A reliable building footprint change extraction network based on historical maps and up-to-date images. It recognized the multi-kinds of instance-level change for the building combined with the latest images and historical footprints. We provided the dataset named SI-BU for further research.
The SI-BU Dataset (latest-temporal images and change states{0,1,2,3}): Download at SI-BU-Baiduyun with extract code: 2024. It contains 3604 and 1328 sliced tiles for training and test datasets.
The SI-BU Dataset (bi-temporal images and change masks{0,255}): Download at SI-BU-Baiduyun with extract code: 2024. It contains 3593 tiles for the training set since we deleted some incorrect samples.

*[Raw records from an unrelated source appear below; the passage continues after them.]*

(** The controller on a pack that regulates by penalty: some polled cell
    is above the ceiling and [allow_max_voltage] holds after the timer. *)
Lemma penalty_regulator_run
    (now now_cvl : Z) (s s1 : Battery) (n td : Z) (vs ps vd lo hi : Q) :
  cell_count s = Some n ->
  penalty_scan utils s = Ok (vs, ps, true) ->
  cell_voltage_diff s = Ok vd ->
  absorption_timer utils now vs vd s = (Ok td, s1) ->
  allow_max_voltage s1 = true ->
  min_battery_voltage s = Some lo ->
  max_battery_voltage s = Some hi ->
  outcome (controller now now_cvl) s = Ok tt
  /\ control_voltage (state_after (controller now now_cvl) s)
     = (if CVL_ICONTROLLER_MODE utils
           || Qleb (LINEAR_RECALCULATION_EVERY utils)
                (inject_Z (now_cvl - linear_cvl_last_set s))
        then Some (clamp3 (vs - ps) lo hi) else control_voltage s).
Proof.
  intros Hn Hscan Hdiff Htimer Hallow Hlo Hhi.
  pose proof (absorption_timer_frame now vs vd s) as Hframe.
  rewrite (state_after_run _ _ _ _ Htimer) in Hframe. cbv zeta in Hframe.
  rewrite Hallow in Hframe.
  set (s1' := set_allow_max_voltage true
                (set_max_voltage_start_time (max_voltage_start_time s1) s))
    in Hframe.
  destruct (cell_voltage_diff_top s vd Hdiff) as (top & Htop).
  destruct (icontroller_total s1' lo hi top Hlo Hhi Htop) as (cv_ & Hicv).
  destruct (emit_dynamic_run now_cvl vs ps lo hi s1' Hlo Hhi) as (m & Hemit).
  change (linear_cvl_last_set s1') with (linear_cvl_last_set s) in Hemit.
  match type of Hemit with
  | _ = (_, ?s2') => set (s2 := s2') in Hemit
  end.
  assert (Hn2 : cell_count s2 = Some n).
  { unfold s2. destruct (CVL_ICONTROLLER_MODE utils); [exact Hn |].
    destruct (Qleb _ _); exact Hn. }
  assert (Hhi2 : max_battery_voltage s2 = Some hi).
  { unfold s2. destruct (CVL_ICONTROLLER_MODE utils); [exact Hhi |].
    destruct (Qleb _ _); exact Hhi. }
  destruct (annotate_guarded now vs ps vd td s2 m n hi eq_refl Hn2 Hhi2)
    as (Hok & Hkeep & _).
  assert (Hbody : controller_body now now_cvl s
                  = annotate now vs ps vd td s2).
  { unfold manage_charge_voltage_linear_body.
    erewrite bind_eval_Ok by exact Hscan. cbv beta iota.
    erewrite bind_eval_Ok by exact Hdiff.
    erewrite bind_run by exact Htimer. rewrite Hframe.
    erewrite bind_eval_Ok by exact Hicv.
    erewrite bind_run; [reflexivity |].
    unfold emit_control_voltage. rewrite bind_gets.
    change (allow_max_voltage s1') with true. simpl andb. cbv iota.
    exact Hemit. }
  unfold manage_charge_voltage_linear.
  unfold outcome, state_after in *.
  rewrite (try_except_run_eq _ _ _ _ _ Hbody).
  split; [exact Hok |]. rewrite Hkeep.
  unfold s2. destruct (CVL_ICONTROLLER_MODE utils); [reflexivity |].
  destruct (Qleb _ _); reflexivity.
Qed.






(** The Float branch while the mode is "Float Transition". *)
Lemma emit_float_ramp_run (now now_cvl : Z) (s : Battery) (n t0 : Z)
    (m : string) (cv init : Q) :
  cell_count s = Some n ->
  charge_mode s = Some m ->
  String.prefix "Float Transition" m = true ->
  control_voltage s = Some cv ->
  ~ cv == 0 ->
  transition_start_time s = Some t0 ->
  initial_control_voltage s = Some init ->
  let floatV := float_voltage utils n in
  let committed :=
    if Qleb (LINEAR_RECALCULATION_EVERY utils)
         (inject_Z (now_cvl - linear_cvl_last_set s))
    then ramp_target init floatV (now - t0) else cv in
  exists s2,
    emit_float utils now now_cvl s = (Ok tt, s2)
    /\ control_voltage s2
       = Some (if Qleb committed floatV then floatV else committed)
    /\ charge_mode s2
       = Some (if Qleb committed floatV then "Float" else "Float Transition")
    /\ cell_count s2 = Some n
    /\ allow_max_voltage s2 = allow_max_voltage s
    /\ max_battery_voltage s2 = max_battery_voltage s.
Proof.
  intros Hn Hm Hprefix Hcv Hnz Ht0 Hinit floatV committed.
  pose proof (prefix_Float_Transition m Hprefix) as Hfloat.
  apply Qeqb_neq in Hnz.
  unfold emit_float, float_ramp, set_cvl_linear, charge_mode_startswith,
    get_initial_control_voltage.
  munfold. simpl. rewrite Hn. simpl.
  unfold committed, floatV, float_voltage, ramp_target.
  destruct (soc_reset_requested s);
    repeat (progress (simpl;
                      rewrite ?Hcv, ?Hnz, ?Hm, ?Hfloat, ?Hprefix, ?Ht0, ?Hinit));
    destruct (Qleb (LINEAR_RECALCULATION_EVERY utils) _); simpl;
    rewrite ?Hcv; simpl;
    destruct (Qleb _ (py_round _ 3)); simpl; eexists; repeat split;
    assumption.
Qed.

(** C7 (as the code has it): in Float Transition the controller asks for
    [initial_control_voltage - min(0.001 * t, initial_control_voltage - float_V)]
    with [float_V = round(FLOAT_CELL_VOLTAGE * cell_count, 3)] and commits
    it through the throttle of [set_cvl_linear]; as soon as the committed
    CVL is at or below [float_V], the CVL is [float_V] and the mode is
    "Float", otherwise the mode stays "Float Transition".  The comparisons
    of the timer and the choice between the two arms of the [min] are
    clear: from 13.8 V down to a float voltage of 13.2 V, the tick at 600 s,
    where [0.001 * t] is the whole difference, is not covered (the doubles
    of the source leave 13.200000000000001 V and stay in the transition on
    that tick). *)
Theorem float_transition_ramp
    (now now_cvl : Z) (s s1 : Battery) (n td t0 : Z)
    (m : string) (vd lo hi cv init : Q) :
  cell_count s = Some n ->
  cell_voltage_diff s = Ok vd ->
  absorption_timer utils now (Qsum_scanned utils s) vd s = (Ok td, s1) ->
  allow_max_voltage s1 = false ->
  timer_clear utils n s ->
  min_battery_voltage s = Some lo ->
  max_battery_voltage s = Some hi ->
  charge_mode s = Some m ->
  String.prefix "Float Transition" m = true ->
  control_voltage s = Some cv ->
  ~ cv == 0 ->
  transition_start_time s = Some t0 ->
  initial_control_voltage s = Some init ->
  ramp_clear utils n init (now - t0) ->
  let floatV := float_voltage utils n in
  let committed :=
    if Qleb (LINEAR_RECALCULATION_EVERY utils)
         (inject_Z (now_cvl - linear_cvl_last_set s))
    then ramp_target init floatV (now - t0) else cv in
  outcome (controller now now_cvl) s = Ok tt
  /\ control_voltage (state_after (controller now now_cvl) s)
     = Some (if Qleb committed floatV then floatV else committed)
  /\ charge_mode (state_after (controller now now_cvl) s)
     = Some (if Qleb committed floatV then "Float (Linear Mode)"
             else "Float Transition (Linear Mode)").
Proof.
  intros Hn Hdiff Htimer Hallow _ Hlo Hhi Hm Hprefix Hcv Hnz Ht0 Hinit _
    floatV committed.
  destruct (penalty_scan_spec utils s n Hn) as (vs & ps & Hscan & _).
  assert (Hvs : Qsum_scanned utils s = vs)
    by (unfold Qsum_scanned; now rewrite Hscan).
  rewrite Hvs in Htimer.
  pose proof (absorption_timer_frame now vs vd s) as Hframe.
  rewrite (state_after_run _ _ _ _ Htimer) in Hframe. cbv zeta in Hframe.
  rewrite Hallow in Hframe.
  set (s1' := set_allow_max_voltage false
                (set_max_voltage_start_time (max_voltage_start_time s1) s))
    in Hframe.
  destruct (cell_voltage_diff_top s vd Hdiff) as (top & Htop).
  destruct (icontroller_total s1' lo hi top Hlo Hhi Htop) as (cv_ & Hicv).
  destruct (emit_float_ramp_run now now_cvl s1' n t0 m cv init
              Hn Hm Hprefix Hcv Hnz Ht0 Hinit)
    as (s2 & Hemit & Hcv2 & Hm2 & Hn2 & Hallow2 & Hhi2).
  change (linear_cvl_last_set s1') with (linear_cvl_last_set s) in Hcv2, Hm2.
  fold floatV in Hcv2, Hm2. fold committed in Hcv2, Hm2.
  destruct (annotate_guarded now vs ps vd td s2 _ n hi Hm2 Hn2)
    as (Hok & Hkeep & Hmode); [rewrite Hhi2; exact Hhi |].
  assert (Hbody : controller_body now now_cvl s
                  = annotate now vs ps vd td s2).
  { unfold manage_charge_voltage_linear_body.
    erewrite bind_eval_Ok by exact Hscan. cbv beta iota.
    erewrite bind_eval_Ok by exact Hdiff.
    erewrite bind_run by exact Htimer. rewrite Hframe.
    erewrite bind_eval_Ok by exact Hicv.
    erewrite bind_run; [reflexivity |].
    unfold emit_control_voltage. rewrite bind_gets.
    change (allow_max_voltage s1') with false.
    rewrite andb_false_r. exact Hemit. }
  unfold manage_charge_voltage_linear.
  unfold outcome, state_after in *.
  rewrite (try_except_run_eq _ _ _ _ _ Hbody).
  split; [exact Hok |]. split.
  - now rewrite Hkeep.
  - rewrite Hmode; [| rewrite Hallow2; reflexivity | rewrite Hcv2; discriminate].
    destruct (Qleb committed floatV); reflexivity.
Qed.

(** A running Absorption timer that does not expire on this tick leaves
    [allow_max_voltage] set. *)
Lemma absorption_timer_running (now : Z) (vs vd : Q) (s : Battery) (t0 : Z)
    (hi : Q) :
  max_voltage_start_time s = Some t0 ->
  allow_max_voltage s = true ->
  (0 <= now - t0)%Z ->
  inject_Z (now - t0) <= MAX_VOLTAGE_TIME_SEC utils ->
  max_battery_voltage s = Some hi ->
  exists td s1,
    absorption_timer utils now vs vd s = (Ok td, s1)
    /\ allow_max_voltage s1 = true.
Proof.
  intros Ht0 Hallow Hpos Hlate Hhi.
  assert (Hzero : Qltb (MAX_VOLTAGE_TIME_SEC utils) (inject_Z (now - now)) = false).
  { apply Qltb_ge. replace (now - now)%Z with 0%Z by lia.
    apply Qle_trans with (inject_Z (now - t0)); [| exact Hlate].
    rewrite <- Zle_Qle. exact Hpos. }
  apply Qltb_ge in Hlate.
  unfold absorption_timer. munfold. simpl. rewrite Ht0. simpl.
  destruct (Qltb (CELL_VOLTAGE_DIFF_KEEP_MAX_VOLTAGE_TIME_RESTART utils) vd);
    simpl; rewrite ?Ht0; simpl; rewrite ?Hzero, ?Hlate; simpl;
    rewrite Hhi; simpl; destruct (Qltb vs _); simpl; eauto.
Qed.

The modified WHU-CD Dataset: Download at WHU-CD-Baiduyun with extract code: 2024. It contains 1260 and 690 sliced tiles same as the Offcial Webset
Automatic and periodic recompiling of building databases with up-to-date high-resolution images has become a critical requirement for rapidly developing urban environments. However, the architecture of most existing approaches for change extraction attempts to learn features related to changes but ignores objectives related to buildings. This inevitably leads to the generation of significant pseudo-changes, due to factors such as seasonal changes in images and the inclination of building fa¸cades. To alleviate the above-mentioned problems, we developed a contrastive learning approach by validating historical building footprints against single up-to-date remotely sensed images. This contrastive learning strategy allowed us to inject the semantics of buildings into a pipeline for the detection of changes, which is achieved by increasing the distinguishability of features of buildings from those of non-buildings. In addition, to reduce the effects of inconsistencies between historical building polygons and buildings in up-to-date images, we employed a deformable convolutional neural network to learn offsets intuitively. In summary, we formulated a multi-branch building extraction method that identifies newly constructed and removed buildings, respectively. To validate our method, we conducted comparative experiments using the public Wuhan University building change detection dataset and a more practical dataset named SI-BU that we established. Our method achieved F1 scores of 93.99% and 70.74% on the above datasets, respectively. Moreover, when the data of the public dataset were divided in the same manner as in previous related studies, our method achieved an F1 score of 94.63%, which surpasses that of the state-of-the-art method.
BCE-Net consists of four parts: a pre-trained encoder for extracting robust multi-level features; multi-task segmentation branches for extraction of newly constructed, removed, and existing buildings; a DCN-based transform module for consistent adaptive adjustment of features; and a building instance-constrained contrastive learning module for discriminating feature optimization.